--- Data excerpts ---
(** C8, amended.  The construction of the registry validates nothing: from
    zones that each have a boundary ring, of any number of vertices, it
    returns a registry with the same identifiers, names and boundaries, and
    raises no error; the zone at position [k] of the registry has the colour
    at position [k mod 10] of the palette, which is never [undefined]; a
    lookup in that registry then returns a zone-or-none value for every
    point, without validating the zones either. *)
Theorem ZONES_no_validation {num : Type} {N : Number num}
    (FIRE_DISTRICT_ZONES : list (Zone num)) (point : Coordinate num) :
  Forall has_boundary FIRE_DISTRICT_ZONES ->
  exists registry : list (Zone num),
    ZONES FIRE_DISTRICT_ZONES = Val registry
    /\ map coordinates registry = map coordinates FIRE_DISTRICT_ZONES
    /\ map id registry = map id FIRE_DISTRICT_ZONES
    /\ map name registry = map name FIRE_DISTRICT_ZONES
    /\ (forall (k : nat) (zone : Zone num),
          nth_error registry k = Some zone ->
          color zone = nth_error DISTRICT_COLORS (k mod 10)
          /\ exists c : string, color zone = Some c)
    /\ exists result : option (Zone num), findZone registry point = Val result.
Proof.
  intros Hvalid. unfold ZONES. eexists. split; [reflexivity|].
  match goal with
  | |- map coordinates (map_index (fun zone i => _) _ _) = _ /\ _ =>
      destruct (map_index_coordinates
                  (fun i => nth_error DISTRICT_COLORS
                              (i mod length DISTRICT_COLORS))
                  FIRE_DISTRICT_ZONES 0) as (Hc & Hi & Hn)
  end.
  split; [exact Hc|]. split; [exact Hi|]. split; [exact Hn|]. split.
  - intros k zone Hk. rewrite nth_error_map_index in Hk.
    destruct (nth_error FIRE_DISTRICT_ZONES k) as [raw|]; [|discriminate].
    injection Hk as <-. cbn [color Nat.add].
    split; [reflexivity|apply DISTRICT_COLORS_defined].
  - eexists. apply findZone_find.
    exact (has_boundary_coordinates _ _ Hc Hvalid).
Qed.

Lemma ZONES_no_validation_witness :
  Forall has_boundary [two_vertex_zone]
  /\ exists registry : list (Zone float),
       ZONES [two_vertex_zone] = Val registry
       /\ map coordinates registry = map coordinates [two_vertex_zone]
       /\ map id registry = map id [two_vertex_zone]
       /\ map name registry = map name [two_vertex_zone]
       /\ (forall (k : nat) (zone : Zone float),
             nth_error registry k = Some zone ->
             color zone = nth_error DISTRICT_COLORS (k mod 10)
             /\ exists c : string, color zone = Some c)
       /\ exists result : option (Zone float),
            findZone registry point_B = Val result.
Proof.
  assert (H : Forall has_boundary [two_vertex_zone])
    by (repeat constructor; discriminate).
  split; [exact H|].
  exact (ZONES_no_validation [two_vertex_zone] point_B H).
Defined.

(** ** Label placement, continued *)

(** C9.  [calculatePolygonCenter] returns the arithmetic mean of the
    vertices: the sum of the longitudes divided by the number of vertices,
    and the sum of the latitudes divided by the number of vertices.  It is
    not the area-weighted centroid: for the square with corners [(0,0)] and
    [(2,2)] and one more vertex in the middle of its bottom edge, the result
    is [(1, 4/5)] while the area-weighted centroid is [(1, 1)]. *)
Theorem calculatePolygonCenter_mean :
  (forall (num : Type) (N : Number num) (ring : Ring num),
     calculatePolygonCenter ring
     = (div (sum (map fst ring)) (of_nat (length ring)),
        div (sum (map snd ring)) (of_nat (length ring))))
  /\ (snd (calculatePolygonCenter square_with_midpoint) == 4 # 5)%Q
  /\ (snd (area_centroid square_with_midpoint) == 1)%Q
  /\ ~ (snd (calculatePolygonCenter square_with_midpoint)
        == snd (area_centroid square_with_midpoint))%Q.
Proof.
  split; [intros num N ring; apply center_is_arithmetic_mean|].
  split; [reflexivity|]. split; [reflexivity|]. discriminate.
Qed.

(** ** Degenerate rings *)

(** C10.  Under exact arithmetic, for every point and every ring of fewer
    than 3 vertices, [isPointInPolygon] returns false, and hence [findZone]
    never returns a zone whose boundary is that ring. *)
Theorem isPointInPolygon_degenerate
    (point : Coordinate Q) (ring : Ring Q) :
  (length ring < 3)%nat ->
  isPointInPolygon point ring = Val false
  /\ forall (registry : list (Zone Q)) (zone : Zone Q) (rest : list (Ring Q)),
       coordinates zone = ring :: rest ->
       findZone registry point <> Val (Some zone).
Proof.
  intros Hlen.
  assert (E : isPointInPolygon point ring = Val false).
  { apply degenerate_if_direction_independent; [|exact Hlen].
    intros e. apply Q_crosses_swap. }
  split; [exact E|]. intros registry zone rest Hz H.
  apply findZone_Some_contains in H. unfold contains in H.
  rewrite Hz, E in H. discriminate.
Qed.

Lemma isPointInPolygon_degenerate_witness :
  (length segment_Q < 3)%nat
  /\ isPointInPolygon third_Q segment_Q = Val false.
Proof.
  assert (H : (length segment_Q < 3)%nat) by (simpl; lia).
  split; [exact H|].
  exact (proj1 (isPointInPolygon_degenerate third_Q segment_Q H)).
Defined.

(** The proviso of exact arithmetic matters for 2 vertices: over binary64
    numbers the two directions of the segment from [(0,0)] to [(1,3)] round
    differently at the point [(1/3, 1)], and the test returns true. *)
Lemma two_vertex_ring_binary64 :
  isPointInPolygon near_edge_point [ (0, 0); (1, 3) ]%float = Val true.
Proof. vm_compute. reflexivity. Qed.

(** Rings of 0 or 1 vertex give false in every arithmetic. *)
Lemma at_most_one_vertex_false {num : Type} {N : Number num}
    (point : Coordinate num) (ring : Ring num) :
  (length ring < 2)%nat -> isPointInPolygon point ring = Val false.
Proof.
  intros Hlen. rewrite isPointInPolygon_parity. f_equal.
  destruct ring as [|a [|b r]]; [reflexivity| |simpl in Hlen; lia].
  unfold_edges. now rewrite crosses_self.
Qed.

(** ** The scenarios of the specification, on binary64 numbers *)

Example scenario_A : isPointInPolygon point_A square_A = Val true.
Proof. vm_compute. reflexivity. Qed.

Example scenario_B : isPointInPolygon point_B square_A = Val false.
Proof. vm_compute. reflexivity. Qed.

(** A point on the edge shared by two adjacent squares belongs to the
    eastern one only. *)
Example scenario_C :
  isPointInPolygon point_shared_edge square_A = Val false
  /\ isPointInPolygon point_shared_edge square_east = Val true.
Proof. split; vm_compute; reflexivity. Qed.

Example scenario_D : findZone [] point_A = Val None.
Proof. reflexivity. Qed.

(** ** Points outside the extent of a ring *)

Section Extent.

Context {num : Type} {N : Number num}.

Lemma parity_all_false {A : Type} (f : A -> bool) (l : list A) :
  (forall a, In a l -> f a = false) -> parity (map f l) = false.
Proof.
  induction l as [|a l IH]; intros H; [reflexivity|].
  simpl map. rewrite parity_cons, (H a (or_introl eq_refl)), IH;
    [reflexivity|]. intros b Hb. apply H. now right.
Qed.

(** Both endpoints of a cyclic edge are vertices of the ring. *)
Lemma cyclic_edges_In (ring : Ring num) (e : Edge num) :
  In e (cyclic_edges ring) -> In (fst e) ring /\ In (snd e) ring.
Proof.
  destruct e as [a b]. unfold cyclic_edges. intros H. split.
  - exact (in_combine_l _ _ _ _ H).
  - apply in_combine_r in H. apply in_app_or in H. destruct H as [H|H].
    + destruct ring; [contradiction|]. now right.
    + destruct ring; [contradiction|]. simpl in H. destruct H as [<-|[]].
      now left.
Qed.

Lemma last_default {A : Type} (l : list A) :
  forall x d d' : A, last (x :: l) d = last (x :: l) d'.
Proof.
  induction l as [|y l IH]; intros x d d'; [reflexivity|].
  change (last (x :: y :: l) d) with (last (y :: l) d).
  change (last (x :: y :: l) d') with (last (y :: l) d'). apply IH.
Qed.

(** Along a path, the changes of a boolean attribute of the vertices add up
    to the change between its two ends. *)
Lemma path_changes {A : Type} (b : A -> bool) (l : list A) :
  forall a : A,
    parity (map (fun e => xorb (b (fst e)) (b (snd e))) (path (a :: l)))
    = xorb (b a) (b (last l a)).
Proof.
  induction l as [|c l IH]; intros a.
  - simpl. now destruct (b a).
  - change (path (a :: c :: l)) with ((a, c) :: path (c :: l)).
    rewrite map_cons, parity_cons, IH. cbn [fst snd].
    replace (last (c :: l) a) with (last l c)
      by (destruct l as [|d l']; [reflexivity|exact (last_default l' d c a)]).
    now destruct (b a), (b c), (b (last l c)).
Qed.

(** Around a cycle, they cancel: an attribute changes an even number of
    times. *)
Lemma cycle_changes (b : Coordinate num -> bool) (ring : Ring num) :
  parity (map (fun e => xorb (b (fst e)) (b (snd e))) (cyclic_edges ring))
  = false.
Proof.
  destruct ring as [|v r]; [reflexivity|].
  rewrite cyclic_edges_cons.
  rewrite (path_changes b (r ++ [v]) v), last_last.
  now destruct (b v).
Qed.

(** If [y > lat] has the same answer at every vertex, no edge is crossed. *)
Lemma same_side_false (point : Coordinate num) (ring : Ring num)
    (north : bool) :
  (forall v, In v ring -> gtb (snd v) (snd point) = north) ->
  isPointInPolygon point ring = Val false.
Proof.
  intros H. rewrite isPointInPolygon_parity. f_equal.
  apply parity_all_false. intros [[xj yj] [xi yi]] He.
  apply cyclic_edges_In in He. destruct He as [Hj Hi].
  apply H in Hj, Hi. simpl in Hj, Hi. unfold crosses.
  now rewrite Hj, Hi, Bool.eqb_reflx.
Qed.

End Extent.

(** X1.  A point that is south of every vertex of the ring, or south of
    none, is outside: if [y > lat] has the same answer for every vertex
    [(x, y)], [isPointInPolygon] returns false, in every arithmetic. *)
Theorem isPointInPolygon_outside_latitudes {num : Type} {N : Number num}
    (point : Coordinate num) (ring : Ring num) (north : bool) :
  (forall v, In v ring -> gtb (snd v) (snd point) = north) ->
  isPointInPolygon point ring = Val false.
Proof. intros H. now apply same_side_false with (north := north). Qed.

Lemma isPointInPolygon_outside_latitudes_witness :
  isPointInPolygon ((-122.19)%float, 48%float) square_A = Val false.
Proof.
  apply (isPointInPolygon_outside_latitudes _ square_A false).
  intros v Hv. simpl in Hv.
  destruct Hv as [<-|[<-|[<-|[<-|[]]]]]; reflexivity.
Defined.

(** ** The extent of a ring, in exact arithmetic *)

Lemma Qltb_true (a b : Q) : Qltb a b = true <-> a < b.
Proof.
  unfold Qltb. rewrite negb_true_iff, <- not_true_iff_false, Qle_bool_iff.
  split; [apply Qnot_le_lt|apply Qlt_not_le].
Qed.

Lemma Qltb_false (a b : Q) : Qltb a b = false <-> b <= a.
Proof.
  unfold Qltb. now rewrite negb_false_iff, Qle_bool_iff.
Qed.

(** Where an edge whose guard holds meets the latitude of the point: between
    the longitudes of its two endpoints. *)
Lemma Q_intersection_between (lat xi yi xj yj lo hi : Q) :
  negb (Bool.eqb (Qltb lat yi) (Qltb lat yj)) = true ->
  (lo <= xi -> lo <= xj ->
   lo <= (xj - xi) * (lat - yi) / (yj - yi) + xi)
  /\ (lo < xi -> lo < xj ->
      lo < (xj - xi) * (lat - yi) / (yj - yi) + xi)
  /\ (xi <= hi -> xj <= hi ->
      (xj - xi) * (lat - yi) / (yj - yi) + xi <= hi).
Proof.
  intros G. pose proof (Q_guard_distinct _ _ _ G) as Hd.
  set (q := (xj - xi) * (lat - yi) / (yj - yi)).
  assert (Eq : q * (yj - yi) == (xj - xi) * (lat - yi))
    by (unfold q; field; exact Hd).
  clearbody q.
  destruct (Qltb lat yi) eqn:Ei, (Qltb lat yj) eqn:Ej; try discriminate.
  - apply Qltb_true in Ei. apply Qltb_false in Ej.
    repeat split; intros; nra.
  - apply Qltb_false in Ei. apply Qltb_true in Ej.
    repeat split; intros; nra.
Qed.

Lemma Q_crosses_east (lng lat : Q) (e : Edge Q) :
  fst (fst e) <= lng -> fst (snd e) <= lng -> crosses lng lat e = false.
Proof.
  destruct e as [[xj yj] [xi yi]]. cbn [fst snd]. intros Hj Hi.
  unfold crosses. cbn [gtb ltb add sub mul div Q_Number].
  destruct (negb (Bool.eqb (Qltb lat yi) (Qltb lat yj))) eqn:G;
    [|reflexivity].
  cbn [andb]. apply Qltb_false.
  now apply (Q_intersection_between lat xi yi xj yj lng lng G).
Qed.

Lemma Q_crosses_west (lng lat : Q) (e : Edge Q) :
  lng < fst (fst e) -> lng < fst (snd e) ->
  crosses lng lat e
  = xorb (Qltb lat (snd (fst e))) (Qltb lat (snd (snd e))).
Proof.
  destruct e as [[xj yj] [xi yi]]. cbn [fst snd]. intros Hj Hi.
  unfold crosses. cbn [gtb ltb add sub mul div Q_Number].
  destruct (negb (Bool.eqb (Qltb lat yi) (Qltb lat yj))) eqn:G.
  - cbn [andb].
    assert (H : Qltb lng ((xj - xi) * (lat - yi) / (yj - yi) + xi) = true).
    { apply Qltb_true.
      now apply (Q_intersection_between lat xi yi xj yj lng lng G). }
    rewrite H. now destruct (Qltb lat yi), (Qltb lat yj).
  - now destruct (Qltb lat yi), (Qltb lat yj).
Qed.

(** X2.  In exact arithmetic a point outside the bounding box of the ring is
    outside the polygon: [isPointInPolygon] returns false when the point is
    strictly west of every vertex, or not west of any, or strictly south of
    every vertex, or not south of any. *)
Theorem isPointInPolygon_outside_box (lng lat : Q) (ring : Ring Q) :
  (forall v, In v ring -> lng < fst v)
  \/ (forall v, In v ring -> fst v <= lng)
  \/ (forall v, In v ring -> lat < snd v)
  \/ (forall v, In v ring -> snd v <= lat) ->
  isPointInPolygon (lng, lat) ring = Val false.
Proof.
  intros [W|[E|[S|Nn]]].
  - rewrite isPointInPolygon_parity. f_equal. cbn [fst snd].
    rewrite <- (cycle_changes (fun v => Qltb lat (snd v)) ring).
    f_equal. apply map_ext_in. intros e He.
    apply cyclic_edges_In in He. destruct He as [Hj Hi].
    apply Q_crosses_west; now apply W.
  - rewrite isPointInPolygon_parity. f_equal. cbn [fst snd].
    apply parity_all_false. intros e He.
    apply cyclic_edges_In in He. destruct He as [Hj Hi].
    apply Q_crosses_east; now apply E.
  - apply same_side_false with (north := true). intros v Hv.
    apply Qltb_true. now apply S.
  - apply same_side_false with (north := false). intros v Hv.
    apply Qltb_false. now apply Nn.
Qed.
---
--- Data excerpts ---
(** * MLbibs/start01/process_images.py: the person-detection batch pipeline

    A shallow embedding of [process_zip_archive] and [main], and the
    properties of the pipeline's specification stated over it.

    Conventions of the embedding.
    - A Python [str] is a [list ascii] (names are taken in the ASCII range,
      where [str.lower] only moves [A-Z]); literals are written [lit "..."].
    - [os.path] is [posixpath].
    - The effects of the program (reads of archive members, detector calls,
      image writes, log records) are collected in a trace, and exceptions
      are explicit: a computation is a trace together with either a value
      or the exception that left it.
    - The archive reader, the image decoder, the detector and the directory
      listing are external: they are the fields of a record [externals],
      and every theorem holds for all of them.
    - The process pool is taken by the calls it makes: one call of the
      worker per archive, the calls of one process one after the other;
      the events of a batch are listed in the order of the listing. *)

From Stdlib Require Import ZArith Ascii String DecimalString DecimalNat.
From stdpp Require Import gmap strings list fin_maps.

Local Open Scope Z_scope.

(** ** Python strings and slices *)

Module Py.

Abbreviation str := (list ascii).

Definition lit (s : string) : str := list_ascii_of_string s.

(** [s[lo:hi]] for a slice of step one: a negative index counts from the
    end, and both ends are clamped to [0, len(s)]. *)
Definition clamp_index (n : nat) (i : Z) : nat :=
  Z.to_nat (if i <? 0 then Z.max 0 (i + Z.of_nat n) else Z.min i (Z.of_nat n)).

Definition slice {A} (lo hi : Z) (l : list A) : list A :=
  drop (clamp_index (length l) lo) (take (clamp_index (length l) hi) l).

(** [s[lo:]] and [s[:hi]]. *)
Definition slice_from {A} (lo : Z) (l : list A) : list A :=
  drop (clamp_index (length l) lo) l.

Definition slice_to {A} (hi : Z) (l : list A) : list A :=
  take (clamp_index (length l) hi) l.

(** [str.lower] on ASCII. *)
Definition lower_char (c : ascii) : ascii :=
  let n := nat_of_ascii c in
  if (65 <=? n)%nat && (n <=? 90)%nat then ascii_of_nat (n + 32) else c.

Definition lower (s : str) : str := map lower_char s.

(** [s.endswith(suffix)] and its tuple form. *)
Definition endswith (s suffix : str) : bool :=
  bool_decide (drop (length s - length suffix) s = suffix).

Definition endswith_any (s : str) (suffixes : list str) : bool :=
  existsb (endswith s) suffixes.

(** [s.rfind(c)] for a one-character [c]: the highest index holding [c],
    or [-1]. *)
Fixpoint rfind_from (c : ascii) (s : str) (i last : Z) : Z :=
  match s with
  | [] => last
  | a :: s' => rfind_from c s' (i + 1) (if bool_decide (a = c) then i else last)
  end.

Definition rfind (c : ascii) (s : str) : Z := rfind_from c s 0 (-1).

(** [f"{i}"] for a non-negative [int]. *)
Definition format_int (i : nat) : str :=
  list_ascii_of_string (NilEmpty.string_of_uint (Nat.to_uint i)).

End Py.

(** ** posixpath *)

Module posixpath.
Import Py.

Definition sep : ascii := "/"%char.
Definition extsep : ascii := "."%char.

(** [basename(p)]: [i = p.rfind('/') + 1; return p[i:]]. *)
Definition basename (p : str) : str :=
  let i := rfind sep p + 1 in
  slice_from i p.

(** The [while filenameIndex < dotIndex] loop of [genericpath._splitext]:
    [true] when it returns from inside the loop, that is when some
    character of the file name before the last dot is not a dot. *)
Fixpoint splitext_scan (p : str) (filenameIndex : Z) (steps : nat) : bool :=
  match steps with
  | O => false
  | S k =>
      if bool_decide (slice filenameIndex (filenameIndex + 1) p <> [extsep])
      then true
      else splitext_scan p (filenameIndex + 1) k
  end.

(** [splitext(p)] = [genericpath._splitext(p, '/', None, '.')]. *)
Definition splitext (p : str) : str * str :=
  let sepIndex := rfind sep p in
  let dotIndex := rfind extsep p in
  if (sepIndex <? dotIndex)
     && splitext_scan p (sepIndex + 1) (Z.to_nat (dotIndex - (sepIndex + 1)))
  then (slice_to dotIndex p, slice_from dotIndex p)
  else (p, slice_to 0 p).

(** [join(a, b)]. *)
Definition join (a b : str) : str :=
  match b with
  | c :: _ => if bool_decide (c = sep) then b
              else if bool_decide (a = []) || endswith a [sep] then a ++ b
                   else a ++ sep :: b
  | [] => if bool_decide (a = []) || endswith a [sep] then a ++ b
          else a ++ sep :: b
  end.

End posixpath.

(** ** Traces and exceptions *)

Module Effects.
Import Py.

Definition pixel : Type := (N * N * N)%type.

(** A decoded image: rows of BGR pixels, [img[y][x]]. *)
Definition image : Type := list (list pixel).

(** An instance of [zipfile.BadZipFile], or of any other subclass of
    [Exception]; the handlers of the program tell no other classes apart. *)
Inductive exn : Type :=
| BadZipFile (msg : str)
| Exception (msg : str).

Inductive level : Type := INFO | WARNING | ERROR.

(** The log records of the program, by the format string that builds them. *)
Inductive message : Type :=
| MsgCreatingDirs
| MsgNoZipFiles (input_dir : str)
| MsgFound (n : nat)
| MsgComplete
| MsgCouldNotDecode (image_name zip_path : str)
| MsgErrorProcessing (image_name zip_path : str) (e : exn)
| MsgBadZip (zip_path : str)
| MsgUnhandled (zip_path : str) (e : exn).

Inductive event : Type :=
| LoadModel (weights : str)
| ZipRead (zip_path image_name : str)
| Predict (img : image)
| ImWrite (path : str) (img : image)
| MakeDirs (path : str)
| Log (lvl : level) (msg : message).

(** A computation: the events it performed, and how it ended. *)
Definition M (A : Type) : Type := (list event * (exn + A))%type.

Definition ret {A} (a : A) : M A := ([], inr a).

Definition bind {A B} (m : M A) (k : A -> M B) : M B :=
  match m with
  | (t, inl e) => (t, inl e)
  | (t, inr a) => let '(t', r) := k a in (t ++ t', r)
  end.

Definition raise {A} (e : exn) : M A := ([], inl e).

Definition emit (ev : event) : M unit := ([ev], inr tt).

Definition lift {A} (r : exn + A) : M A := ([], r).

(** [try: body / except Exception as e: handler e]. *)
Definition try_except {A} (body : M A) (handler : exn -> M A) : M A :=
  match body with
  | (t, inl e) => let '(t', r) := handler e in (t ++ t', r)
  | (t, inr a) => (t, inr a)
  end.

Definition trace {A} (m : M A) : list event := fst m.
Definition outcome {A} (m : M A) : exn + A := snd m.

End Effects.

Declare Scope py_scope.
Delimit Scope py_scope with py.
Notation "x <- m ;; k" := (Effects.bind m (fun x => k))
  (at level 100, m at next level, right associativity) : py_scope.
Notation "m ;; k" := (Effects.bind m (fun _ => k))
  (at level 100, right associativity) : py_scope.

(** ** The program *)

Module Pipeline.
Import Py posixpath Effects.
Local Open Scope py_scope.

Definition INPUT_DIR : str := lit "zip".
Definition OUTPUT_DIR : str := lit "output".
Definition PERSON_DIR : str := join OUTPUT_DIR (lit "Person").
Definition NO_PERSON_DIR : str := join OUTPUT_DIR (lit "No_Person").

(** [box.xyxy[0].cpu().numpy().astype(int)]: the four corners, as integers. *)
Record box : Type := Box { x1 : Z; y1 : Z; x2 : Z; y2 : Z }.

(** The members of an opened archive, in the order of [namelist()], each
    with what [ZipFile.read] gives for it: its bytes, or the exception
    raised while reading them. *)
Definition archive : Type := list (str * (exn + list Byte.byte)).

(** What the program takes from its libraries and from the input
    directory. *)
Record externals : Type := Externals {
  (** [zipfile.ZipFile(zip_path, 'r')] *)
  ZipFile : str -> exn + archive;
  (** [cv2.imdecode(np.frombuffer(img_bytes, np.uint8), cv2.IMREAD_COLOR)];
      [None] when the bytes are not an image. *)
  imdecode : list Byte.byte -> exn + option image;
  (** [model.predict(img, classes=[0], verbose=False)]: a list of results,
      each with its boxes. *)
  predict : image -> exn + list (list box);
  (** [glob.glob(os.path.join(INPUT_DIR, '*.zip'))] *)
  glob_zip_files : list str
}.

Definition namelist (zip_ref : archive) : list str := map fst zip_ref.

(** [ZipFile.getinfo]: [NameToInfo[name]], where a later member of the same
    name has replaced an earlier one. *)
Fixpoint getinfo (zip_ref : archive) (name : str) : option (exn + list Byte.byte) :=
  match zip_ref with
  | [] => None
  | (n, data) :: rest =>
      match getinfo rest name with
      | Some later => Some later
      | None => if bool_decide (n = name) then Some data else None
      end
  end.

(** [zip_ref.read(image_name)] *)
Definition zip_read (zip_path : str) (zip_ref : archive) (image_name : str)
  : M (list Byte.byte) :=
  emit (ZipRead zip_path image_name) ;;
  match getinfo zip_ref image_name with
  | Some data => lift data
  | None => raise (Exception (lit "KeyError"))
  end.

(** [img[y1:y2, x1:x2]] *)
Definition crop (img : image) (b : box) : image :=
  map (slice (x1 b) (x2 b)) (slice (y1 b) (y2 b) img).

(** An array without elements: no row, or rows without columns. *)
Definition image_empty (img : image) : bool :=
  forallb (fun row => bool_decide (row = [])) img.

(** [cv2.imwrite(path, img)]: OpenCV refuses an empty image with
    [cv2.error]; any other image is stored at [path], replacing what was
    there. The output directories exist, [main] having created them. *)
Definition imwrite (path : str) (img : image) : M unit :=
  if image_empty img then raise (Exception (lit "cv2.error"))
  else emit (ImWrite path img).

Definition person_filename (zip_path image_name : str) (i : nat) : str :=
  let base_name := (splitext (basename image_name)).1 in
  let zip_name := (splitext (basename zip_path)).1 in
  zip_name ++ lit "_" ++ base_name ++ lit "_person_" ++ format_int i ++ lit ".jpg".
---
Activity:
Pull out all lines from the entries above in which the word "eexists" appears.

Solution to this problem:
  intros Hvalid. unfold ZONES. eexists. split; [reflexivity|].
  - eexists. apply findZone_find.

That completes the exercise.